Gradient Descent — Algorithm, Learning Rate & Variants

Gradient descent is an algorithm for minimizing a differentiable function by taking repeated steps in the direction that decreases it most locally. If you are searching for "what is gradient descent," the core idea is simple: compute the slope, move a little downhill, and repeat.

It is widely used in calculus-based optimization and in machine learning. The method works best when you can compute a derivative or gradient and choose a learning rate that is small enough to stay stable but large enough to make progress.

In one variable, the update rule is

$$x_{k+1} = x_k - \eta f'(x_k),$$

and in several variables it becomes

$$\mathbf{x}_{k+1} = \mathbf{x}_k - \eta \nabla f(\mathbf{x}_k),$$

where $\eta > 0$ is the learning rate. The learning rate controls how far each step moves, so it directly affects whether the algorithm converges, stalls, or overshoots.

Gradient Descent Intuition

The gradient points uphill. If your goal is minimization, the natural local move is to go the other way.

That local rule does not guarantee the best possible answer in every problem. On a convex function, gradient descent can lead to the global minimum. On a non-convex function, it may settle at a local minimum, a flat region, or another stationary point.

How The Gradient Descent Algorithm Works

Each iteration uses the current slope information, updates the point, and checks whether it should keep going.

1. Start with an initial guess $x_0$ or $\mathbf{x}_0$.
2. Compute the derivative or gradient at the current point.
3. Update by subtracting $\eta$ times that derivative or gradient.
4. Stop when the gradient is small, the updates become tiny, or a preset iteration limit is reached.

The standard update rule assumes the objective is differentiable at the points where you apply it.
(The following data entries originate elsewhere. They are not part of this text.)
Lemma sinter_sets_ok store keys Xs : sets_here keys Xs -> forall n w sl, 0 <= n -> reading (n + 2 * zlen keys) w ->
  exists w' o, sinter_sets readMeta store keys sl w = Ret (w', Ret o) /\ reading n w' /\
  match o with
  | None => store = false /\ ∅ ∈ Xs
  | Some l => exists l', l = sl ++ l' /\ Forall2 set_at l' (inhabited Xs) /\ (store = false -> inhabited Xs = Xs) /\ Forall (fun p => fst p ∈ keys) l'
  end.
Proof.
  induction 1 as [|key X keys Xs [Hk (rv & idx & Hh)] Hall IH]; intros n w sl Hn Hw; cbn [sinter_sets].
  { exists w, (Some sl). split; [done|]. split; [apply (reading_weaken _ _ w Hw); change (zlen []) with 0; lia|]. exists []. by rewrite app_nil_r. }
  destruct (reading_step keys n w key rv idx X Hn Hw Hk Hh) as (w1 & o & E1 & Eo & Hw1 & Ho). cbv beta in E1. rewrite E1, bind_Ret, Eo. cbn [or_return].
  apply (reading_weaken _ (n + 2 * zlen keys)) in Hw1; [|lia]. unfold inhabited. cbn [List.filter]. destruct o as [v|].
  - assert (rv = Ret v) as -> by (destruct rv as [?|[] ?|]; try done; cbn in Eo; congruence). pose proof Hh as (_ & (_ & Ed & Hne & _) & _). rewrite Ed. cbn [sm_count].
    destruct (Z.eqb_spec (zcard X) 0) as [E0|E0]; [by destruct (Hne (zcard_0 _ E0))|]. rewrite (bool_decide_false (X = ∅)) by done. cbn [negb].
    destruct (IH n w1 (sl ++ [(key, zcard X)]) Hn Hw1) as (w' & o & -> & Hw' & Hm). exists w', o. split; [done|]. split; [done|]. destruct o as [l|].
    + destruct Hm as (l' & -> & Hl & Hst & Hin). exists ((key, zcard X) :: l'). rewrite <-app_assoc. split; [done|]. split; [|split].
      * constructor; [split; [done|by exists v, idx]|done].
      * intros Hs. f_equal. by apply Hst.
      * constructor; [by left|]. eapply Forall_impl; [exact Hin|]. intros p Hp. by right.
    + split; [apply Hm|]. right. apply Hm.
  - destruct Ho as [-> _]. rewrite bool_decide_true by done. cbn [negb]. destruct store; [|exists w1, None; split; [done|]; split; [apply (reading_weaken _ _ w1 Hw1); pose proof (zlen_nonneg keys); lia|by split; [|left]]].
    destruct (IH n w1 sl Hn Hw1) as (w' & o & -> & Hw' & Hm). exists w', o. split; [done|]. split; [done|]. destruct o as [l|]; [|by split; [|right]; apply Hm].
    destruct Hm as (l' & -> & Hl & Hst & Hin). exists l'. split; [done|]. split; [done|]. split; [done|]. eapply Forall_impl; [exact Hin|]. intros p Hp. by right.
Qed.

Lemma sinter_keep_ok w tx key v idx X result : w_txn w = Some tx -> writable tx -> tx_db tx = db -> key_ok key -> set_here key (Ret v) idx X -> Forall (sub_ok key) result ->
  sinter_keep cfg sess chunkOf key result tx = Ret (List.filter (fun x => bool_decide (x ∈ X)) result).
Proof.
  intros Et Hw Edb [[Hnul Hpk] Hch] Hh. pose proof (set_here_tx cfg sess currentTs srv multi chunkOf db key _ _ _ tx Hh Hw Edb) as ((_ & _ & _ & He) & _).
  induction 1 as [|sk result Hsk Hall IH]; [done|]. cbn [sinter_keep List.filter].
  pose proof (named_get cfg sess (chunkOf key) key RT_SET_ELE tx _ sk He Hsk) as Hg. rewrite as_map_lookup in Hg. case_bool_decide.
  - destruct Hg as (rv & Eg & _). setoid_rewrite Eg. cbn [status_of]. by rewrite bind_Ret, IH, bind_Ret.
  - destruct Hg as (msg & Eg). setoid_rewrite Eg. cbn [status_of]. by rewrite bind_Ret, IH, bind_Ret.
Qed.

Lemma lists_Forall (P : bytes -> Prop) l X : lists l X -> (forall x, x ∈ X -> P x) -> Forall P l.
Proof. intros [_ He] HP. apply Forall_forall. intros x Hx. by apply HP, He. Qed.

Lemma sinter_loop_ok store l Ys : Forall2 set_at l Ys -> forall n w used r X, 0 <= n -> reading (n + zlen l) w -> lists r X ->
  (forall p x, p ∈ l -> x ∈ X -> sub_ok (fst p) x) ->
  exists w' o, sinter_loop cfg sess chunkOf store l (used, r) w = Ret (w', Ret o) /\ reading n w' /\
  match o with
  | Some (_, r') => lists r' (inter_from X Ys)
  | None => store = false /\ inter_from X Ys = ∅
  end.
Proof.
  induction 1 as [|[key c] Y l Ys [Hk (v & idx & Hh)] Hall IH]; intros n w used r X Hn Hw Hr Hsub; cbn [sinter_loop].
  { exists w, (Some (used, r)). change (zlen []) with 0 in Hw. rewrite Z.add_0_r in Hw. done. }
  rewrite zlen_cons in Hw. pose proof (zlen_nonneg l). destruct (reading_open (n + zlen l) w ltac:(lia)) as (w1 & tx & -> & Hw1 & Et & Hwr & Edb).
  { by replace (n + zlen l + 1) with (n + (1 + zlen l)) by lia. }
  rewrite bind_Ret. cbn [fst snd] in *. destruct (Z.eqb_spec (zlen r) 0) as [Hz|Hz].
  - destruct r as [|? r]; [|rewrite zlen_cons in Hz; pose proof (zlen_nonneg r); lia]. pose proof (lists_nil _ Hr) as ->. rewrite inter_from_empty.
    apply (reading_weaken _ n) in Hw1; [|lia]. destruct store; [by exists w1, (Some (used, []))|by exists w1, None].
  - rewrite (sinter_keep_ok w1 tx key v idx Y r) by (try done; apply (lists_Forall _ _ _ Hr); intros x; apply (Hsub (key, c)); by left). cbn [or_return].
    destruct (IH n w1 used _ (X ∩ Y) Hn Hw1 (lists_filter _ _ _ Hr)) as (w' & o & -> & Hw' & Hm); [intros p x Hp [Hx _]%elem_of_intersection; apply Hsub; [by right|done]|].
    exists w', o. by rewrite inter_from_cons.
Qed.

(** What SINTER computes from the sets that are there. *)
Definition inter_list (sort : list (bytes * Z) -> list (bytes * Z)) (isStore : bool) (sets : option (list (bytes * Z))) (w : World) : M (World * M (option (Z * list bytes))) :=
  match sort <$> sets with
  | None => Ret (w, Ret None)
  | Some [] => Ret (w, Ret (Some (0, [])))
  | Some ((key, _) :: setList) =>
      '(w, tx) ← open_read sess w;
      or_return w (scan_members sess chunkOf key (sdiff_step memLimit true) tx (0, [])) (fun acc => sinter_loop cfg sess chunkOf isStore setList acc w)
  end.

Lemma inter_list_ok sort isStore l Ys n w : (forall l, sort l ≡ₚ l) -> Forall2 set_at l Ys -> 0 <= n -> reading (n + zlen l + 1) w ->
  (forall p Y x, p ∈ l -> Y ∈ Ys -> x ∈ Y -> sub_ok (fst p) x) ->
  exists w' o, inter_list sort isStore (Some l) w = Ret (w', Ret o) /\ reading n w' /\
  match o with
  | Some (_, r) => StronglySorted name_lt r /\ forall x, x ∈ r <-> Ys <> [] /\ in_all Ys x
  | None => isStore = false /\ forall x, ~ in_all Ys x
  end.
Proof.
  intros Hsort Hat Hn Hw Hsub. unfold inter_list. cbn [fmap option_fmap option_map]. destruct (Permutation_Forall2 (symmetry (Hsort l)) Hat) as (Zs & HYZ & HZ).
  pose proof (zlen_perm _ _ (Hsort l)) as Hl. pose proof (zlen_nonneg l).
  destruct (sort l) as [|[key c] sl] eqn:Es.
  - inversion HZ. subst Zs. exists w, (Some (0, [])). split; [done|]. split; [apply (reading_weaken _ _ w Hw); lia|]. split; [constructor|].
    assert (Ys = []) as -> by (by apply Permutation_nil; symmetry). intros x. rewrite elem_of_nil. tauto.
  - inversion HZ as [|? Z1 ? Zs' [Hk (v & idx & Hh)] HZs]. subst. rewrite zlen_cons in Hl. pose proof (zlen_nonneg sl).
    assert (forall p, p ∈ (key, c) :: sl -> p ∈ l) as Hin by (intros p; by rewrite <-Es, Hsort).
    destruct (reading_open (n + zlen l) w ltac:(lia) Hw) as (w1 & tx & -> & Hw1 & Et & Hwr & Edb). rewrite bind_Ret.
    destruct (reading_members w1 tx key v idx Z1 Et Hwr Edb Hk Hh) as (lm & <- & Hfold). rewrite Hfold.
    destruct (insert_fold memLimit Hmem lm 0 [] ∅ lists_empty) as (used & r & -> & Hr). cbn [or_return]. rewrite union_empty_r_L in Hr.
    destruct (sinter_loop_ok isStore sl Zs' HZs n w1 used r _ Hn (reading_weaken (n + zlen l) (n + zlen sl) w1 Hw1 ltac:(lia)) Hr) as (w' & o & -> & Hw' & Hm).
    { intros p x Hp Hx. apply (Hsub p (list_to_set lm)); [apply Hin; by right|rewrite HYZ; by left|done]. }
    exists w', o. split; [done|]. split; [done|]. destruct o as [[u r']|].
    + split; [apply Hm|]. intros x. rewrite (proj2 Hm x), inter_from_elem, <-(in_all_perm _ _ x HYZ). split; [|tauto]. intros Hx. split; [|done].
      intros ->. by apply Permutation_nil_cons in HYZ.
    + split; [apply Hm|]. intros x Hx. rewrite (in_all_perm _ _ x HYZ), <-inter_from_elem, (proj2 Hm) in Hx. by apply elem_of_empty in Hx.
Qed.

(** ** The commands that answer with the members *)

Definition members_bulk (l : list bytes) : bytes := Command_fmtMultiBulkLen [] (zlen l) ++ concat (map Command_fmtBulk l).

Lemma sinter_reads sort keys Xs w : (forall l, sort l ≡ₚ l) -> keys <> [] -> sets_here keys Xs -> reading (3 * zlen keys + 1) w ->
  (forall key X x, key ∈ keys -> X ∈ Xs -> x ∈ X -> sub_ok key x) ->
  exists l, StronglySorted name_lt l /\ (forall x, x ∈ l <-> forall X, X ∈ Xs -> x ∈ X) /\
    let result := SInter_run cfg sess now chunkOf readMeta memLimit srv multi currentTs sort None keys w in
    answers db result (members_bulk l) \/ l = [] /\ answers db result Command_fmtNull.
Proof.
  intros Hsort Hne Hs Hw Hsub. assert (Xs <> []) as Hne' by (intros ->; by apply Forall2_nil_inv_r in Hs). pose proof (zlen_nonneg keys).
  destruct (sinter_sets_ok false keys Xs Hs (zlen keys + 1) w [] ltac:(lia) (reading_weaken _ (zlen keys + 1 + 2 * zlen keys) w Hw ltac:(lia))) as (w1 & o & E & Hw1 & Ho).
  unfold SInter_run. rewrite E, bind_Ret. cbn [or_return]. destruct o as [l|].
  - destruct Ho as (l' & -> & Hat & Hall & Hin). cbn [app]. rewrite (Hall eq_refl) in Hat.
    assert (zlen l' = zlen keys) as Hl by (apply Forall2_length in Hat, Hs; unfold zlen; lia).
    destruct (inter_list_ok sort false l' Xs 0 w1 Hsort Hat ltac:(lia)) as (w2 & o & E2 & Hw2 & Ho); [by rewrite Hl|intros p Y x Hp; apply Hsub; rewrite Forall_forall in Hin; by apply Hin|].
    setoid_rewrite E2. rewrite bind_Ret. cbn [or_return]. destruct o as [[u r]|].
    + exists r. split; [apply Ho|]. split; [intros x; rewrite (proj2 Ho x); unfold in_all; rewrite Forall_forall; tauto|]. left. rewrite (member_bulks_ok memLimit Hmem). cbn [or_return].
      exists w2. split; [done|apply Hw2].
    + exists []. split; [constructor|]. split; [intros x; rewrite elem_of_nil; destruct Ho as [_ Ho]; specialize (Ho x); unfold in_all in Ho; rewrite Forall_forall in Ho; tauto|].
      right. split; [done|]. exists w2. split; [done|apply Hw2].
  - destruct Ho as [_ Hemp]. cbn [fmap option_fmap option_map]. rewrite bind_Ret. cbn [or_return]. exists []. split; [constructor|]. split.
    + intros x. rewrite elem_of_nil. split; [done|]. intros Hx. by apply Hx, elem_of_empty in Hemp.
    + right. split; [done|]. exists w1. split; [done|apply Hw1].
Qed.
Some optimization methods use subgradients for nonsmooth problems, but that is a different setup.

Why The Learning Rate Matters In Gradient Descent

The learning rate $\eta$ is the step size.

If $\eta$ is too small, gradient descent usually moves in the right direction but can be painfully slow. If $\eta$ is too large, the updates can overshoot the minimum, bounce back and forth, or even diverge.

You can see the tradeoff clearly in a quadratic function, where the slope gets steeper as you move away from the minimum. A step size that seems safe in one place can be too aggressive in another.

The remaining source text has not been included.